Three varieties of Symphyotrichum spathulatum are recognized, including the autonym:
- S. spathulatum var. spathulatum
- S. spathulatum var. intermedium
- S. spathulatum var. yosemitanum

S. spathulatum is one of the parents of the two allopolyploidal Symphyotrichum species S. ascendens and S. defoliatum.

==Distribution and habitat==
Symphyotrichum spathulatum is found in the western United States, western Canada, and northwestern Mexico. It is native to British Columbia and Alberta in Canada, and in the United States from Washington state east to Montana, south to New Mexico, west to California, and north again to Oregon. There is no recorded presence in Arizona. In Mexico, it is native to the states bordering the Gulf of California. It grows at 1200–2900 m (or lower) in meadows on mountain slopes and open aspen and coniferous forests.

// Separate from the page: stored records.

(** C7: on every four-point input the extrapolator returns a left segment
    of 50 evenly spaced abscissas from [floor(10*x_TE)/10 - 0.1] (the first)
    to [x_TE] (the last), and a right segment of 50 evenly spaced abscissas
    from [x_BI] (the first) to [ceil(10*x_BI)/10 + 0.1] (the last); every
    ordinate is [slope*x + intercept] of the line of the end segment, TE-PS
    on the left and IM-BI on the right. *)
Theorem extrapolation_domain_and_sampling (x0 x1 x2 x3 y0 y1 y2 y3 : R) :
  let slope_left := if Py.ne_dec x1 x0 then (y1 - y0) / (x1 - x0) else 0 in
  let intercept_left := y0 - slope_left * x0 in
  let slope_right := if Py.ne_dec x3 x2 then (y3 - y2) / (x3 - x2) else 0 in
  let intercept_right := y3 - slope_right * x3 in
  let left_limit := IZR (Int_part (10 * x0)) / 10 - 0.1 in
  let right_limit := - IZR (Int_part (- (10 * x3))) / 10 + 0.1 in
  exists xl yl xr yr,
    extrapolate_FLC_dynamically [x0; x1; x2; x3] [y0; y1; y2; y3] =
      Returns ((xl, yl), (xr, yr)) /\
    Spec.evenly_spaced left_limit x0 50 xl /\
    hd 0 xl = left_limit /\ last xl 0 = x0 /\
    Spec.evenly_spaced x3 right_limit 50 xr /\
    hd 0 xr = x3 /\ last xr 0 = right_limit /\
    yl = map (fun x => slope_left * x + intercept_left) xl /\
    yr = map (fun x => slope_right * x + intercept_right) xr.
Proof.
  intros slope_left intercept_left slope_right intercept_right
    left_limit right_limit.
  do 4 eexists. split; [apply extrapolate_four_points |].
  rewrite round_down_floor_to_tenth, round_up_ceil_to_tenth.
  change (Spec.floor_to_tenth x0 - 0.1) with left_limit.
  replace (Spec.ceil_to_tenth x3 + 0.1) with right_limit
    by (unfold right_limit, Spec.ceil_to_tenth; reflexivity).
  split; [apply (linspace_evenly_spaced left_limit x0 49); lia |].
  split; [apply linspace_first; lia |].
  split; [apply linspace_last; lia |].
  split; [apply (linspace_evenly_spaced x3 right_limit 49); lia |].
  split; [apply linspace_first; lia |].
  split; [apply linspace_last; lia |].
  split; reflexivity.
Qed.



(** ** The accessor *)

(** C9: [get_FLC_points], called twice on a model, returns the same mapping
    both times, with the keys in the order TE, PS, IM, BI and each value the
    pair [(eps2, eps1)] of that point; the model is the same object state
    after each call. *)
Theorem get_FLC_points_idempotent (self : FLCPredictor) :
  let (first, self1) := get_FLC_points self in
  let (second, self2) := get_FLC_points self1 in
  first = second /\
  map fst first = ["TE"; "PS"; "IM"; "BI"]%string /\
  map snd first =
    [ (eps2 (TE self), eps1 (TE self)); (eps2 (PS self), eps1 (PS self));
      (eps2 (IM self), eps1 (IM self)); (eps2 (BI self), eps1 (BI self)) ] /\
  self1 = self /\ self2 = self.
Proof. cbn. repeat split. Qed.

(** ** Runs on concrete inputs *)

(** The inputs of the script's example: [r = 1.829] and the PS point. *)
Example reference_defaults :
  exists m,
    init 40.8 1.769 1.661 2.225 1.2 None = Returns m /\
    r m = 1.829 /\ A80min m = 40.8 /\
    PS m = {| eps2 := 0; eps1 := 0.356592 |} /\
    eps1 (IM m) = 0.454992 /\ eps2 (IM m) = 0.341244 /\
    eps1 (BI m) = 0.477256 /\ eps2 (BI m) = 0.477256.
Proof.
  eexists. split.
  - apply init_valid. unfold Spec.valid_input. repeat split; lra.
  - cbn [r A80min PS IM BI eps1 eps2 Spec.effective_A80min].
    unfold Spec.NormalAnisotropy, Spec.IM_thin, Spec.BI_thin.
    destruct (Rle_dec 1.2 (Spec.t_trans 40.8)) as [_ | N].
    + repeat split; try lra. f_equal; lra.
    + exfalso. apply N. unfold Spec.t_trans. lra.
Qed.

(** The one elongation at which the Python division of [t_trans] fails. *)
Example init_zero_division :
  init 40.8 1.769 1.661 2.225 1.2 (Some (-4000 / 19)) = Raises ZeroDivisionError.
Proof.
  unfold init, _calculate_all_points, calculate_TE_point.
  destruct (calculate_TE_strains_nonneg 40.8 ((1.769 + 2 * 1.661 + 2.225) / 4) 1.2)
    as (p & q & _ & _ & _ & _ & E); [lra | lra |].
  rewrite E. cbn [bind calculate_PS_point].
  rewrite calculate_IM_point_regimes by lra. cbn [bind].
  unfold calculate_BI_point. cbn [Py.or_else].
  destruct (Req_dec_T (-4000 / 19) 0) as [E0 | _]; [lra |].
  replace (0.6 + 0.00285 * (-4000 / 19)) with 0 by lra.
  now rewrite truediv_Raises.
Qed.

(** The extrapolator indexes positions 0, 1, -2 and -1: a single point is
    not enough. *)
Example extrapolate_one_point (x y : R) :
  extrapolate_FLC_dynamically [x] [y] = Raises IndexError.
Proof. reflexivity. Qed.

(** * Further properties of the code *)

(** ** The [A80min] fallbacks *)

(** X1: [calculate_BI_point] treats an absent [A80min], a zero [A80min] and
    an [A80min] equal to [A80] alike; and when [A80min] is present and not
    zero, its [A80] argument is never read. *)
Theorem calculate_BI_point_fallback (A80 t : R) :
  calculate_BI_point A80 t (Some 0) = calculate_BI_point A80 t None /\
  calculate_BI_point A80 t (Some A80) = calculate_BI_point A80 t None /\
  forall v A80', v <> 0 ->
    calculate_BI_point A80 t (Some v) = calculate_BI_point A80' t (Some v).
Proof.
  unfold calculate_BI_point, Py.or_else. repeat split.
  - destruct (Req_dec_T 0 0) as [_ | N]; [reflexivity | now destruct N].
  - destruct (Req_dec_T A80 0); reflexivity.
  - intros v A80' Hv. destruct (Req_dec_T v 0); [contradiction | reflexivity].
Qed.
(** * Futuricty: the livability scoring pipeline

    A shallow embedding of [src/services/livabilityService.ts] (the
    contribution-sum version of the service), of the cache service of
    [src/services/cacheService.ts] (its keys, and its entries in
    [localStorage] with their expiry), and of the store of custom points
    of [src/services/customPoiService.ts].

    JavaScript numbers are modelled as real numbers: arithmetic is exact,
    there is no NaN and no infinity; where the code computes NaN the
    model has an optional number.  Strings are sequences of ASCII
    characters.  Objects used as dictionaries (OSM tags, the two
    accumulators) are finite maps keyed by strings. *)

From Stdlib Require Import Reals Machin Lra Lia ZArith Ascii String Sorted.
From stdpp Require Import base option list strings gmap pretty.

Local Open Scope R_scope.

(** ** JavaScript primitives *)

Module JS.

(** [x < y], [x <= y] and [x === y] on numbers, as booleans. *)
Definition ltb (x y : R) : bool := if Rlt_dec x y then true else false.
Definition leb (x y : R) : bool := if Rle_dec x y then true else false.
Definition eqb (x y : R) : bool := if Req_dec_T x y then true else false.

(** [Math.max] and [Math.min] of two numbers. *)
Definition Math_max (x y : R) : R := Rmax x y.
Definition Math_min (x y : R) : R := Rmin x y.

(** [Math.round]: the nearest integer, halves rounded up. *)
Definition Math_round (x : R) : R := IZR (Zfloor (x + / 2)).

(** [Math.pow x y] for a base [0 <= x] and an exponent [0 < y], the
    only arguments the service passes: zero for a zero base, otherwise
    [exp (y * ln x)]. *)
Definition Math_pow (x y : R) : R :=
  if Req_dec_T x 0 then 0 else Rpower x y.

(** [Math.atan2 y x]. *)
Definition Math_atan2 (y x : R) : R :=
  if Rlt_dec 0 x then atan (y / x)
  else if Rlt_dec x 0 then
    (if Rle_dec 0 y then atan (y / x) + PI else atan (y / x) - PI)
  else if Rlt_dec 0 y then PI / 2
  else if Rlt_dec y 0 then - (PI / 2)
  else 0.
(** X11: [handleCommand] always answers on the platform and message the
    command came from, with one message or two.  If no response could be
    produced the only message is the apology; a second message is sent only
    when sending the response failed, and it is the apology; the call
    throws only when sending the apology failed; and with a sink that never
    rejects it returns after exactly one message. *)
Theorem handleCommand_always_answers
    (command : AgentCommand) (context : CommandContext) (w : W) :
  let r := handle command context w in
  let tr := snd (fst r) in
  let sent text := SendMessage (platform context) (messageId context) text in
  ((exists text, sends tr = [sent text]) \/
   (exists response, sends tr = [sent response; sent apology])) /\
  (returned (fst (respond command context w)) = false ->
     sends tr = [sent apology]) /\
  (returned (fst (fst r)) = false ->
     exists tr', tr = tr' ++ [sent apology]) /\
  ((forall pf mid text w0, returned (fst (sendMessage pf mid text w0)) = true) ->
     returned (fst (fst r)) = true /\ length (sends tr) = 1).
Proof.
  cbv zeta. unfold handleCommand, apologise.
  destruct (respond command context w) as [[response|e] w1]; simpl.
  - pose proof (fun H : forall pf mid text w0,
                    returned (fst (sendMessage pf mid text w0)) = true =>
                  H (platform context) (messageId context) response w1)
      as Hfirst.
    destruct (sendMessage (platform context) (messageId context) response w1)
      as [[[]|e] w2]; simpl in *.
    + split; [left; eauto|]. split; [discriminate|].
      split; [discriminate|]. intros _. split; reflexivity.
    + assert (Hsecond :
        (exists response0,
            [SendMessage (platform context) (messageId context) response;
             SendMessage (platform context) (messageId context) apology]
            = [SendMessage (platform context) (messageId context) response0;
               SendMessage (platform context) (messageId context) apology]))
        by eauto.
      destruct (sendMessage (platform context) (messageId context) apology w2)
        as [[[]|e'] w3]; simpl.
      * split; [right; exact Hsecond|]. split; [discriminate|].
        split; [discriminate|]. intros H. specialize (Hfirst H). discriminate.
      * split; [right; exact Hsecond|]. split; [discriminate|]. split.
        -- intros _.
           exists [SendMessage (platform context) (messageId context) response;
                   LogError "Command handling error:" e].
           reflexivity.
        -- intros H. specialize (Hfirst H). discriminate.
  - pose proof (fun H : forall pf mid text w0,
                    returned (fst (sendMessage pf mid text w0)) = true =>
                  H (platform context) (messageId context) apology w1)
      as Hfirst.
    destruct (sendMessage (platform context) (messageId context) apology w1)
      as [[[]|e'] w2]; simpl in *.
    + split; [left; eauto|]. split; [reflexivity|].
      split; [discriminate|]. intros _. split; reflexivity.
    + split; [left; eauto|]. split; [reflexivity|]. split.
      * intros _. exists [LogError "Command handling error:" e]. reflexivity.
      * intros H. specialize (Hfirst H). discriminate.
Qed.

Local Abbreviation listen :=
  (onTweet generateResponse analyzeSentiment reply).
(* ===== verification/_CoqProject ===== *)
-Q . S2P
Prelude.v
SortedStrings.v
Rbac.v
RbacMatch.v
RbacCodec.v
HashCache.v
Policy.v
PolicyDecision.v
PolicyCache.v
Quotas.v
ComputeQuota.v
ImageQuota.v
QuotaSafety.v
LockMan.v
LockSafety.v
Ring.v
Workers.v
Radix.v
Score.v
Scheduler.v
SchedulerProofs.v
DiskConfig.v
DiskLayout.v
Ethernet.v
Arp.v
Heap.v
Cronman.v
Netutils.v
Networks.v
NetworkAlloc.v
NetworkSafety.v
NetworkOps.v
NetworkReach.v
Tasks.v
TaskProofs.v
Dhcp.v
DhcpProofs.v
Tftp.v
TftpProofs.v
Condition.v
ConditionTypes.v
ConditionProofs.v
Schedtag.v
SchedtagProofs.v
SchedInfo.v
Storages.v
Unit.v
HostDesc.v
HostDescProofs.v
Candidates.v
CommonPredicates.v
GuestPredicates.v
BaremetalPredicates.v
Predicates.v
Schedule.v
CapacityProofs.v
PredicateLocality.v
ScheduleProofs.v
Pipeline.v
Overcommit.v
DiskPlacement.v
BaremetalFit.v
SchedulerTheorems.v
CandidateCache.v
CandidateCacheProofs.v
CandidateManager.v
SchedService.v
SchedAnswers.v
SchedSystem.v
SchedSafety.v
SchedEvents.v
SchedReturn.v
BackupProofs.v
TaskQueueProofs.v
SchedHistory.v
SchedServiceTheorems.v
CpuSet.v
CpuSetProofs.v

S. spathulatum var. intermedium is native to British Columbia, California, Idaho, Nevada, Oregon, and Washington state, only occasionally being found in California and Nevada. It grows at 1200–2200 m in grasslands and meadows on mountain slopes and in open coniferous forests.

S. spathulatum var. yosemitanum is restricted from southern Oregon to the Sierra Nevada of California. It can be found at 1200–2200 m in oak woodlands and coniferous forests.

==Conservation==
As of July 2021, NatureServe listed Symphyotrichum spathulatum as Secure (G5) worldwide and Possibly Extirpated (SX) in Alberta. S. spathulatum var. intermedium and S. spathulatum var. spathulatum were reported as Secure Varieties (T5), and no status rank was given for S. spathulatum var. yosemitanum.